On remote monitoring

The CIPD have released a new report that considers perspectives on the remote monitoring of remote workers.  They found that more than half of managers agreed that there was at least one reason to monitor employees, including identifying the risk of burnout, the amount of laptop time per day, employees working outside of the normal working day or to track billable hours. 

Image: Pixals.com

On the same day I read this new report, I also read this, taken from a paper on remote work (or telecommuting as the academic folk like to call it): ‘it appears that management apprehensions about loss of control… are currently the pacing factors in the adoption of telecommuting’ (Jack Nilles).   This paper was written in 1988.

As I have said before on this blog, reluctance toward remote and flexible work has always been rooted in attitudes and beliefs rather than practicalities or technologies.  We are hard wired to prefer the status quo, as well as to believe that our own experiences and perceptions are the objective truth. For some managers this objective truth is that the office is best and flexible work is a risk.

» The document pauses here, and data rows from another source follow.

Lemma hand_turn all rows s k :
  on_track rows s → tidy rows k → accounted all rows → ∃ s' k', turn all Hand rows s k rows s' k' ∧
    (page k ≠ [] → (size (busy k) < Concurrency m)%nat → k' ≠ k).
Proof.
  intros Hs Hk Ha. exists s. destruct (page k) as [|a l] eqn:Eg.
  { exists k. split; [|done]. apply idle_turn; [done..|]. unfold work_step. by rewrite Eg. }
  pose proof Hk as [Hlive Hfail Hsort Hpage Hbusy Hqueued Hreach Hdone].
  assert (produced k = false) as Ep by (destruct (produced k); [by specialize (Hdone eq_refl); congruence|done]).
  destruct (size (busy k) <? Concurrency m)%nat eqn:Ec.
  2: { exists k. split; [|intros _ ?%Nat.ltb_lt; congruence]. apply idle_turn; [done..|].
       unfold work_step. rewrite Eg, Ec, Hlive. by rewrite !orb_true_r. }
  rewrite Eg in Hsort. apply StronglySorted_inv in Hsort as [Hsort Hall]. rewrite Forall_forall in Hall.
  assert (a ∉ busy k) as Hnot by (intros Hb; apply (Hbusy a Hb), Hpage; rewrite Eg; by left).
  exists {| after := a; page := l; busy := {[a]} ∪ busy k; failure := failure k; stopped := stopped k; produced := produced k |}.
  split; [|intros _ _ E; apply (f_equal page) in E; cbn in E; rewrite Eg in E; by apply (f_equal length) in E; cbn in E; lia].
  split; [unfold work_step; rewrite Eg, Ec, Hlive, Ep; done|]. split; [done|].
  split; [|split; [done|right; unfold left_to_do; cbn [produced page busy];
                        rewrite Eg, size_union, size_singleton by set_solver; cbn [length]; lia]].
  split; cbn [stopped failure page after busy produced]; [done|done|done|exact Hall| | | |congruence].
  - intros b [->%elem_of_singleton|Hb]%elem_of_union; unfold slt; [by rewrite string_ltb_irrefl|]. intros Hlt.
    apply (Hbusy b Hb). etrans; [|exact Hlt]. apply Hpage. rewrite Eg. by left.
  - intros b Hb. apply Hqueued. rewrite Eg. set_solver.
  - intros b Hb. destruct (Hreach b Hb) as [?|[Hp|[_ Hlt]]]; [set_solver| |].
    + rewrite Eg in Hp. apply elem_of_cons in Hp as [->|Hp]; [left; set_solver|by right; left].
    + right. right. split; [done|]. unfold horizon in *. rewrite Eg, last_cons in Hlt. cbn [page after].
      by destruct (last l).
Qed.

The desire to monitor employees is rooted in this same reluctance. Too often, leaders want to monitor their remote employees because they don’t trust them not to take advantage, they believe that employees will not be as productive (what Microsoft calls ‘productivity paranoia’, complex fears about loss of status and control – or maybe just a lack of skills. 

The problems with monitoring are many.  It is a clear signal of distrust. It works directly against one of the main motivators that many employees have – autonomy.  Perhaps even more problematically, what we are able to monitor is not a good measure of very much at all.  It is a blunt tool, capable only of measuring faux productivity, and faux engagement.  Whilst some jobs can indeed be monitored through key performance indicators or easily quantifiable measures, this is not an option for a significant amount of knowledge work.  So instead we end up measuring something else instead – just like some of the measures in the CIPD report.  Time spent online. Time spent in meetings. Time spent working out of hours. Emails written and sent.

No mention here, of value, contribution, outcome, or of creativity, innovation or learning. Time spent connection, sharing or building relationships.  And despite the report suggesting some manages are really only trying to check up on employee wellbeing, employees may well feel, with some justification, that this is not really about their wellbeing at all, but a new form of heavy handed supervision.  

Some organisations will make the decision to monitor remote workers regardless of the (few) benefits or risks to engagement and morale.  Where monitoring does take place we must ensure that it is transparent, fair, and above all, that it is actually measuring what we want and need to monitor.* 

Otherwise, it’s nothing more than micromanagement.

*Yes, you should have a policy that sets out what you will do, how you will do it, who has access to the information and how it will be used. Employee privacy concerns must also be taken into account, and protocols put in place to ensure that monitoring is not overly intrusive or likely to cause harm. This is the minimum standard.